[Saved data entries]
_ _ _

(** No transaction of the session services, nor any other action of theirs, at
    whatever point of whatever program, changes what is on record except as follows:
    a command of an idempotency key stays as it was recorded, and goes only together
    with its session; a session keeps its name, avatar and creation time, is not
    touched once it is revoked, and goes only when nothing of a game names it. *)
Theorem session_records_are_final A p :
  session_service A p ->
  acts (fun w w' => sessions_ok (w_db w) -> evolves (w_db w) (w_db w')) p.
Proof.
  intros Hp%session_service_acts. eapply acts_mono; [|exact Hp]. intros w w' Hs Hw. by apply Hs.
Qed.

(** ** Interleaved with everything else *)

Inductive session_program : Prog () -> Prop :=
| Session_program {A} (p : Prog A) : session_service A p -> session_program (_ ← p; mret ()).

(** C10: the tables of sessions are always sound. Start without sessions, and let any
    number of processes run any programs of the session services, interleaved in any
    way, each possibly stopped at any of its actions, with answers that may be lost,
    while the rest of the database and Redis change in any way. Then at every time:
    every command on record belongs to a session there is, and has the claims of a
    token just if it is no reset; every session holds exactly the claims of one of
    its commands, and is revoked just if a reset of it is on record; names are unique
    up to case; and the CHECK constraints hold. *)
Theorem sessions_are_sound ts w w' :
  guests (w_db w) = ∅ -> sessionCommands (w_db w) = ∅ ->
  rtc (machine_step (fun _ _ => True) session_program same_sessions) ([], w) (ts, w') ->
  sessions_ok (w_db w').
Proof.
  intros Eg Ec Hrun. pose (kept w1 w2 := sessions_ok (w_db w1) -> sessions_ok (w_db w2)).
  assert (PreOrder kept) by (split; [by intros ? ?|intros w1 w2 w3 H12 H23 Hw; auto]).
  eapply (adequacy kept kept (fun _ _ => True) session_program same_sessions
    (fun _ _ HR => HR) (fun w1 w2 HS Hw => proj1 (same_sessions_sound _ _ HS Hw))
    (fun w => sessions_ok (w_db w)) (fun _ _ Hw HR => HR Hw)); [|exact Hrun| |by constructor].
  - intros p w0 _ [A q Hq]. apply wp_acts, acts_bind; [|done].
    eapply acts_mono; [|by apply session_service_acts]. intros w1 w2 Hs Hw. by apply Hs.
  - split; rewrite ?Eg, ?Ec; by intros ? ?; rewrite lookup_empty.
Qed.
End Services.
End SessionInvariant.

_ _ _

Task details >> If a line in the records above contains the word "only", copy it.

Answer space >>
    a command of an idempotency key stays as it was recorded, and goes only together
    touched once it is revoked, and goes only when nothing of a game names it. *)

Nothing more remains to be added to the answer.